Topics, buckets, and psychiatry. On the collective creation of a corpus exploration tool

1. Abstract

Topics, buckets and psychiatry. On the collective creation of a corpus exploration tool

Maria Biryukov, Roman Kalyakin, Eva Andersen, Lars Wieneke

Introduction

As described elsewhere (Biryukov et al. 2019) we conducted a probing exercise that brought together a historian and a computer scientist to cooperatively explore a research corpus. With the idea to find and trace the evolution of psychiatric knowledge, the team analysed the British Journal of Psychiatry[1] over a timespan of more than 70 years, consisting of 51k pages and covering a wide range of content types such as articles, book reviews, asylum reports, membership lists, etc. A particular challenge was the lack of coherence in the corpus: no logical units such as article boundaries and mediocre OCR quality restricted the direct application of topic modelling and other NLP techniques to a subset of articles through existing tools like MALLET.

The team chose to tackle this challenge by applying topic modelling in order to give structure to the corpus and detect relevant segments for historical analysis. After splitting the corpus into individual pages and applying other preprocessing steps, the team used Non-negative Matrix Factorization (Wang et al. 2012) to decompose the corpus into topics per year, assign words to the topics and to score the individual documents/pages.[2] We then evaluated the optimal number of topics using human evaluation as well as a Word2Vec corpus model (Mikolov et al. 2013) for topic coherence calculation. To enable a diachronic perspective on the corpus we applied dynamic topic modelling to the annual topics. Close inspection of the outcomes made it apparent to the historian that the approach enabled the discovery of weak signals and hidden information that were not easily accessible through conventional approaches.

However, we came to the understanding that a more in-depth historical analysis required a higher degree of autonomy for the historian, as well as facilities allowing multiple perspectives on the data and better ways to present and interact with it. This insight and the potential for a generalisable application convinced us to advance from a probing exercise to building a tool that empowers historians to query, review and explore datasets with a high degree of autonomy and direct access that doesn’t require additional mediation.

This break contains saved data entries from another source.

(** X11.  A batch of triples writes nothing but the destinations of its
    items: every other path, the sources included, is as before.  Each
    path it reports as extracted is the destination of one of the items
    and names a regular file when the call returns. *)
Theorem X11_batch_writes_only_destinations
        (gunzip : bytes -> bytes * bool)
        (completion_order : list WorkItem -> list WorkItem)
        (items : list WorkItem) (dd : option str) (ow : bool)
        (w w' : Unzip.World) (d : str) (extracted : list str) :
  (forall l x, In x (completion_order l) -> In x l) ->
  unzip_xml_gz_files gunzip completion_order (SrcList (map item_of items))
                     dd ow w
  = (Ok (d, extracted), w') ->
  (forall q, (forall it, In it items ->
                         path_eqb q (Path_of_str (item_dest it)) = false) ->
             nodes w' q = nodes w q)
  /\ (forall s, In s extracted ->
        exists it, In it items
                   /\ s = str_of_Path (Path_of_str (item_dest it))
                   /\ is_file_in w' (Path_of_str (item_dest it)) = true).
Proof.
  intros Hord H.
  destruct items as [|i0 rest]; [cbn in H; discriminate|].
  destruct (unzip_batch_of_triples gunzip completion_order i0 rest dd ow w)
    as (rs & w2 & Hm & Hcall).
  rewrite Hcall in H. injection H as <- <- <-.
  destruct (mapM_unzip_effects gunzip _ _ _ _ Hm) as (Hq & _ & Hs).
  split.
  - intros q Hall. apply Hq. intros it Hit. apply Hall. now apply Hord.
  - intros s Hin. apply filter_None_In in Hin.
    destruct (Hs s Hin) as (it & Hit & Heq & Hf).
    exists it. split; [now apply Hord|]. split; assumption.
Qed.

Lemma X11_witness :
  exists w',
    unzip_xml_gz_files gunzip_magic (@rev WorkItem)
      (SrcList (map item_of [good_item; missing_item])) None false w_archive
    = (Ok (pystr "/out", [pystr "/out/a.xml"]), w')
    /\ nodes w' p_a_gz = nodes w_archive p_a_gz
    /\ is_file_in w' p_a_xml = true.
Proof.
  eexists. split; [reflexivity|].
  match goal with
  | |- nodes ?w' _ = _ /\ _ =>
      destruct (X11_batch_writes_only_destinations gunzip_magic (@rev WorkItem)
                  [good_item; missing_item] None false w_archive w'
                  (pystr "/out") [pystr "/out/a.xml"]) as [Hq Hs]
  end.
  - intros l x Hx. now apply in_rev.
  - reflexivity.
  - split.
    + apply Hq. intros it [<-|[<-|[]]]; reflexivity.
    + destruct (Hs (pystr "/out/a.xml") (or_introl eq_refl))
        as (it & Hit & Heq & Hf).
      destruct Hit as [<-|[<-|[]]]; [exact Hf|discriminate Heq].
Defined.

(** X12.  When the input is a list of triples, the batch-level
    [destination_directory] and [overwrite] arguments are not read: the
    call does the same whatever they are, each item following its own
    flag. *)
Theorem X12_triples_ignore_batch_arguments
        (gunzip : bytes -> bytes * bool)
        (completion_order : list WorkItem -> list WorkItem)
        (items : list WorkItem) (dd dd' : option str) (ow ow' : bool)
        (w : Unzip.World) :
  unzip_xml_gz_files gunzip completion_order (SrcList (map item_of items))
                     dd ow w
  = unzip_xml_gz_files gunzip completion_order (SrcList (map item_of items))
                       dd' ow' w.
Proof.
  unfold unzip_xml_gz_files, build_file_paths.
  now rewrite forallb_tuple3_items, as_tuples_items.
Qed.
(** * GraphLibrary (source/graph.js): a shallow embedding and its properties

    The facade class [GraphLibrary] keeps three collections of user
    options (nodes, edges, clusters) and a table of event listeners, and
    its [render] method drives grapher.js: it builds a [grapher.Graph],
    has it built, measured and laid out, and then updates the SVG.

    The embedding follows the class member by member.  JavaScript objects
    with optional keys become records of [option] fields ([None] for
    [undefined]), and where an object is spread over defaults its keys
    tell an absent key from one that holds [undefined]; a [Map] becomes
    an insertion-ordered association list (the order is observable through
    [forEach]), and the calls that leave the class (grapher.js, the DOM,
    the console) become commands of a small program type whose replies are
    supplied by a handler. *)

From Stdlib Require Import String Ascii List ZArith Bool Lia.
Import ListNotations.
Open Scope string_scope.
Open Scope list_scope.

(** ** JavaScript values as the class uses them *)

Module Js.

(** A string is the sequence of the bytes of its UTF-8 encoding. *)

(** [!!s] for a value that is a string or [undefined]: the empty string
    and [undefined] are falsy. *)
Definition truthy (s : option string) : bool :=
  match s with
  | Some s => negb (s =? "")
  | None => false
  end.

(** A number: an integer or [NaN].  (A fraction and the infinities pass
    every test the class makes as an integer other than zero does.) *)
Inductive Number :=
| Num (z : Z)
| NaN.

(** [!!n] for a value that is a number or [undefined]: zero, [NaN] and
    [undefined] are falsy. *)
Definition truthy_num (n : option Number) : bool :=
  match n with
  | Some (Num z) => negb (z =? 0)%Z
  | Some NaN => false
  | None => false
  end.

(** [!!b] for a value that is a boolean or [undefined]. *)
Definition truthy_bool (b : option bool) : bool :=
  match b with
  | Some b => b
  | None => false
  end.

(** [a || d] with a string default. *)
Definition str_or (a : option string) (d : string) : string :=
  match a with
  | Some s => if s =? "" then d else s
  | None => d
  end.

(** [a || b] where both sides are a string or [undefined]. *)
Definition opt_or (a b : option string) : option string :=
  if truthy a then a else b.

(** [n || d] with a numeric default: the default also stands in for zero
    and for [NaN]. *)
Definition num_or (n : option Number) (d : Z) : Z :=
  match n with
  | Some (Num z) => if (z =? 0)%Z then d else z
  | Some NaN => d
  | None => d
  end.

(** [if (x) target = x]: the property is written only for a truthy value. *)
Definition when_truthy (s : option string) : option string :=
  if truthy s then s else None.

Definition when_truthy_num (n : option Number) : option Z :=
  match n with
  | Some (Num z) => if (z =? 0)%Z then None else Some z
  | Some NaN => None
  | None => None
  end.

(** An own key of an object literal handed to the class: the key is
    absent, or it is present with a value, which may be [undefined]. *)
Inductive Key (A : Type) :=
| Absent
| Present (value : option A).

Arguments Absent {A}.
Arguments Present {A} value.

(** [object.key] *)
Definition read {A} (key : Key A) : option A :=
  match key with
  | Absent => None
  | Present value => value
  end.

(** [{ key: default, ...object }.key]: a key that is present overrides
    the default, also when its value is [undefined]. *)
Definition spread {A} (default : option A) (key : Key A) : option A :=
  match key with
  | Absent => default
  | Present value => value
  end.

Building an interface for autonomy and empowerment

Due to the conceptual similarity and availability, we decided to adapt HistoGraph[3] a tool initially designed for the graph based exploration of multimedia collections (Novak et al. 2014; Wieneke et al. 2015; Düring et al. 2015). One of the decisive features of HistoGraph and a strong rationale for integrating our corpus in the tool is found in its drill-down capabilities: all analytical perspectives always lead back to the sources, enabling the researcher to confirm or refute the results of the computational analysis on a case by case basis.

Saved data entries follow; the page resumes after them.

Lemma leL_update_first t f cs :
  (forall c, has_tag t c = true -> le_tree c (f c)) ->
  leL cs (update_first t f cs).
Proof.
  intros Hf. induction cs as [|c cs IH]; simpl; [apply leL_refl|].
  destruct (has_tag t c) eqn:Ht.
  - apply leL_cons; [by apply Hf | apply leL_refl].
  - apply leL_cons; [apply le_tree_refl | exact IH].
Qed.

Lemma le_update_find t f e :
  (forall c, has_tag t c = true -> le_tree c (f c)) ->
  le_tree e (update_find t f e).
Proof. intros Hf. apply le_set_children. by apply leL_update_first. Qed.

Lemma leL_update_last t f cs :
  (forall c, has_tag t c = true -> le_tree c (f c)) ->
  leL cs (update_last t f cs).
Proof.
  intros Hf. induction cs as [|c cs IH]; simpl; [apply leL_refl|].
  destruct (has_tag t c) eqn:Ht; simpl.
  - destruct (negb (existsb (has_tag t) cs)).
    + apply leL_cons; [by apply Hf | apply leL_refl].
    + apply leL_cons; [apply le_tree_refl | exact IH].
  - apply leL_cons; [apply le_tree_refl | exact IH].
Qed.

Lemma le_set_attr k v e : le_tree e (set_attr k v e).
Proof. split; [done | apply leL_refl]. Qed.

Lemma le_apply_writes ws e : le_tree e (apply_writes ws e).
Proof.
  unfold apply_writes. revert e. induction ws as [|w ws IH]; intros e; simpl.
  - apply le_tree_refl.
  - eapply le_tree_trans; [apply (le_set_attr w.1 w.2) | apply IH].
Qed.

Lemma le_insert_child i x e : inert x -> le_tree e (insert_child i x e).
Proof.
  intros Hx. apply le_set_children.
  rewrite <- (take_drop i (children e)) at 1.
  apply leL_app; [apply leL_refl|]. apply leL_add; [done | apply leL_refl].
Qed.

Lemma le_sub_element t e : inert (new_element t) -> le_tree e (sub_element t e).
Proof.
  intros Hx. apply le_set_children.
  rewrite <- (app_nil_r (children e)) at 1.
  apply leL_app; [apply leL_refl|]. apply leL_add; [done | apply leL_refl].
Qed.

Lemma le_ensure_child t e : inert (new_element t) -> le_tree e (ensure_child t e).
Proof.
  intros Hx. unfold ensure_child. destruct (find t e).
  - apply le_tree_refl.
  - by apply le_sub_element.
Qed.

Lemma leL_clear_below rpr cs :
  Forall (fun c => le_tree c (clear_rpr c)) cs -> leL cs (clear_below rpr cs).
Proof.
  induction 1 as [|c cs Hc _ IH]; [apply leL_refl|].
  cbn [clear_below]. destruct (rpr && is_forbidden c).
  - by apply leL_drop.
  - by apply leL_cons.
Qed.

Lemma le_clear_rpr e : le_tree e (clear_rpr e).
Proof.
  induction e as [tg at_ tx tl cs IH] using element_induction.
  rewrite clear_rpr_children. apply le_set_children. simpl.
  by apply leL_clear_below.
Qed.

Lemma le_clear_paragraph p : le_tree p (clear_paragraph p).
Proof.
  apply le_set_children.
  induction (children p) as [|c cs IH]; simpl; [apply leL_refl|].
  apply leL_cons; [apply le_clear_rpr | exact IH].
Qed.

Lemma inert_new t :
  dict_get _DIRECT_RPR_TAGS (q_local t) = None -> t <> wq "rPr" ->
  inert (new_element t).
Proof.
  intros Hd Ht. split; [|split; [|split; [|split]]].
  - unfold hit. change (tag (new_element t)) with t. by rewrite Hd.
  - unfold dirty_rpr, has_tag. change (tag (new_element t)) with t.
    by rewrite bool_decide_eq_false_2.
  - reflexivity.
  - unfold dirty_paragraph. change (soiled (new_element t)) with false.
    by rewrite andb_false_r.
  - reflexivity.
Qed.

Lemma inert_toc lvl : inert (toc_paragraph lvl).
Proof. repeat split. Qed.

Lemma le_style_paragraph sid p : le_tree p (style_paragraph sid p).
Proof.
  unfold style_paragraph.
  eapply le_tree_trans; [|apply le_update_find].
  - destruct (find (wq "pPr") p); [apply le_tree_refl|].
    apply le_insert_child. apply inert_new; [reflexivity | discriminate].
  - intros c _. eapply le_tree_trans; [apply (le_ensure_child (wq "pStyle")); apply inert_new; [reflexivity | discriminate]|].
    apply le_update_find. intros c' _. apply le_set_attr.
Qed.

Lemma le_update_sectpr f root :
  (forall c, le_tree c (f c)) -> le_tree root (update_sectpr f root).
Proof.
  intros Hf. apply le_update_find. intros body _.
  destruct (find (wq "sectPr") body).
  - apply le_update_find. auto.
  - apply le_set_children. apply leL_update_last. intros p _.
    apply le_update_find. intros pPr _. apply le_update_find. auto.
Qed.

End dirt.

(** **** The errors of the paragraphs *)

Lemma count_severity_app sev a b :
  count_severity sev (a ++ b) = (count_severity sev a + count_severity sev b)%nat.
Proof. unfold count_severity. by rewrite List.filter_app, length_app. Qed.

Lemma count_check_paragraph spec idx p :
  count_severity error (check_paragraph spec idx p)
  = if soiled (forbid_flags spec) p then 1%nat else 0%nat.
Proof.
  unfold check_paragraph. rewrite count_severity_app.
  assert (H1 : forall (b : bool) v, severity v = warning ->
             count_severity error (if b then [v] else []) = 0%nat).
  { intros [] v Hv; [|done]. unfold count_severity. simpl.
    rewrite bool_decide_eq_false_2; [done | by rewrite Hv]. }
  assert (Hstyle : count_severity error
            match _get_p_style p with
            | Some style =>
                if negb (bool_decide (style = ""))
                   && negb (bool_decide (style ∈ spec_style_ids spec))
                   && negb (bool_decide (style ∈ ["Normal"; "DefaultParagraphFont"]))
                then [ {| violation_id := "style.unknown_style";
                          severity := warning;
                          paragraph_index := Some (Z.of_nat idx); expected := None; actual := None;
                          suggestion :=
                            Some {| action := "set_paragraph_style";
                                    params := [("paragraph_index", PyInt (Z.of_nat idx));
                                               ("style_id", PyStr "Body")] |} |} ]
                else []
            | None => []
            end = 0%nat).
  { destruct (_get_p_style p); [|done]. by apply H1. }
  rewrite Hstyle. clear Hstyle H1.
  pose proof (check_run_nil (forbid_flags spec) p) as Hn.
  destruct (_check_run_direct_formatting p (forbid_flags spec)) as [|x xs].
  - destruct Hn as [Hn _]. by rewrite Hn.
  - destruct (soiled (forbid_flags spec) p); [done|].
    destruct Hn as [_ Hn]. by specialize (Hn eq_refl).
Qed.

Lemma count_concat_imap {A} (g : nat -> A -> list Violation) (ind : A -> bool) l :
  (forall i x, count_severity error (g i x) = if ind x then 1%nat else 0%nat) ->
  count_severity error (concat (imap g l)) = length (List.filter ind l).
Proof.
  revert g. induction l as [|x l IH]; intros g Hg; [done|].
  cbn [imap concat List.filter]. rewrite count_severity_app, Hg, IH.
  - by destruct (ind x).
  - intros i y. apply Hg.
Qed.

Lemma paragraph_errors root spec :
  count_severity error (check_paragraphs root spec)
  = DP (forbid_flags spec) (children root).
Proof.
  unfold check_paragraphs, DP. rewrite <- findall_desc_children.
  apply count_concat_imap. intros i x. apply count_check_paragraph.
Qed.

Lemma structure_errors root spec :
  count_severity error (check_structure root spec) = 0%nat.
Proof.
  unfold check_structure.
  induction (Stylespec.required_h1_titles (Stylespec.structure spec)) as [|r rs IH]; [done|].
  cbn [flat_map]. rewrite count_severity_app, IH.
  by case_bool_decide.
Qed.

Lemma toc_errors root spec : count_severity error (check_toc root spec) = 0%nat.
Proof. unfold check_toc. by destruct (_ && _). Qed.

Lemma margin_errors pgMar checks vs :
  check_margins pgMar checks = Ok vs -> count_severity error vs = length vs.
Proof.
  intros H. unfold count_severity. f_equal.
  assert (Hall : Forall (fun v => severity v = error) vs).
  { apply Forall_forall. intros v Hv.
    destruct (MarginFacts.check_margins_sound _ _ _ _ H Hv)
      as (k & mm & qn & val & act & ex & am & _ & _ & _ & _ & _ & _ & _ & ->).
    done. }
  clear H. induction Hall as [|v vs Hv _ IH]; [done|].
  simpl. rewrite Hv. rewrite bool_decide_eq_true_2 by done. by rewrite IH.
Qed.

Lemma layout_errors root spec vs :
  check_layout root spec = Ok vs -> count_severity error vs = length vs.
Proof.
  assert (H1 : forall vid, count_severity error [simple_violation vid error] = 1%nat).
  { intros vid. reflexivity. }
  unfold check_layout. destruct (Validator._find_sectpr root) as [s|];
    [|intros [= ?]; subst; apply H1].
  destruct (find (wq "pgMar") s) as [pg|]; [|intros [= ?]; subst; apply H1].
  apply margin_errors.
Qed.

(** The errors of a report: those of the layout and the paragraphs
    with direct formatting. *)
Definition all_violations (layout : list Violation) (root : element)
  (spec : Stylespec.StyleSpec) : list Violation :=
  layout ++ check_structure root spec ++ check_paragraphs root spec
         ++ check_toc root spec.

Lemma validate_root_layout_ok root spec layout :
  check_layout root spec = Ok layout ->
  validate_root root spec = Ok (make_report (all_violations layout root spec)).
Proof. unfold validate_root. by intros ->. Qed.

Lemma validate_root_inv root spec r :
  validate_root root spec = Ok r ->
  exists layout, check_layout root spec = Ok layout /\
                 r = make_report (all_violations layout root spec).
Proof.
  unfold validate_root. destruct (check_layout root spec) as [layout|]; [|done].
  intros [= <-]. by exists layout.
Qed.

Lemma errors_of_report root spec layout :
  check_layout root spec = Ok layout ->
  errors (summary (make_report (all_violations layout root spec)))
  = (length layout + DP (forbid_flags spec) (children root))%nat.
Proof.
  intros Hl. unfold make_report, all_violations. cbn [summary errors].
  rewrite !count_severity_app.
  rewrite (layout_errors _ _ _ Hl), structure_errors, paragraph_errors, toc_errors.
  lia.
Qed.

(** *** What the layout check reads *)

Definition O_sect (s : element) : option (pydict qname string) :=
  attrib <$> find (wq "pgMar") s.

Definition O_ppr (pPr : element) : option (option (pydict qname string)) :=
  O_sect <$> find (wq "sectPr") pPr.

Definition O_p (p : element) : option (option (pydict qname string)) :=
  match find (wq "pPr") p with
  | Some pPr => O_ppr pPr
  | None => None
  end.

Definition O_body (body : element) : option (option (pydict qname string)) :=
  match find (wq "sectPr") body with
  | Some s => Some (O_sect s)
  | None =>
      match last (findall (wq "p") body) with
      | Some last_p => O_p last_p
      | None => None
      end
  end.

Definition O_root (root : element) : option (option (pydict qname string)) :=
  match find (wq "body") root with
  | Some body => O_body body
  | None => None
  end.

Lemma O_root_find_sectpr root :
  O_root root = O_sect <$> Validator._find_sectpr root.
Proof.
  unfold O_root, Validator._find_sectpr, O_body, O_p, O_ppr, last_item.
  destruct (find (wq "body") root) as [body|]; [|done].
  destruct (find (wq "sectPr") body) as [s|]; [done|].
  destruct (last (findall (wq "p") body)) as [lp|]; [|done].
  destruct (find (wq "pPr") lp) as [ppr|]; [|done]. done.
Qed.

We first performed a named entity extraction task using a combination of Flair’s ‘ner-fast’ model for entity recognition and Google Knowledge Graph for disambiguation.[4] Because of mediocre OCR quality and the historical nature of the corpus, we decided to boost the quality of the entity extraction by aligning the entities with a specialised dataset of historical actors in the domain of psychiatry using a basic string comparison approach.[5] While we initially hoped that the process would yield interpretable network structures, a critical review of the results showed that generic NED models are by design too “contemporary” to successfully identify historical actors and produce meaningful results – an issue we aim to address in the future.

To enable a meaningful perspective on the topic modelling described above, we decided to integrate a new view in histograph that shows a full perspective on the corpus with the ability to “zoom in” on selected parts. In this new view, pages are displayed in sequential order and aggregated in “buckets” of equal size, containing a different number of pages depending on the chosen zoom level. Buckets are displayed as clickable columns in the interface, while topics are displayed in the form of an aggregated heat map of topic distributions across the corpus (Figure 1). While working with the historian it became apparent that additional layers would facilitate the corpus exploration, e.g. through adding full-text search capability that presents an aggregated view of text hits across the corpus within the individual buckets.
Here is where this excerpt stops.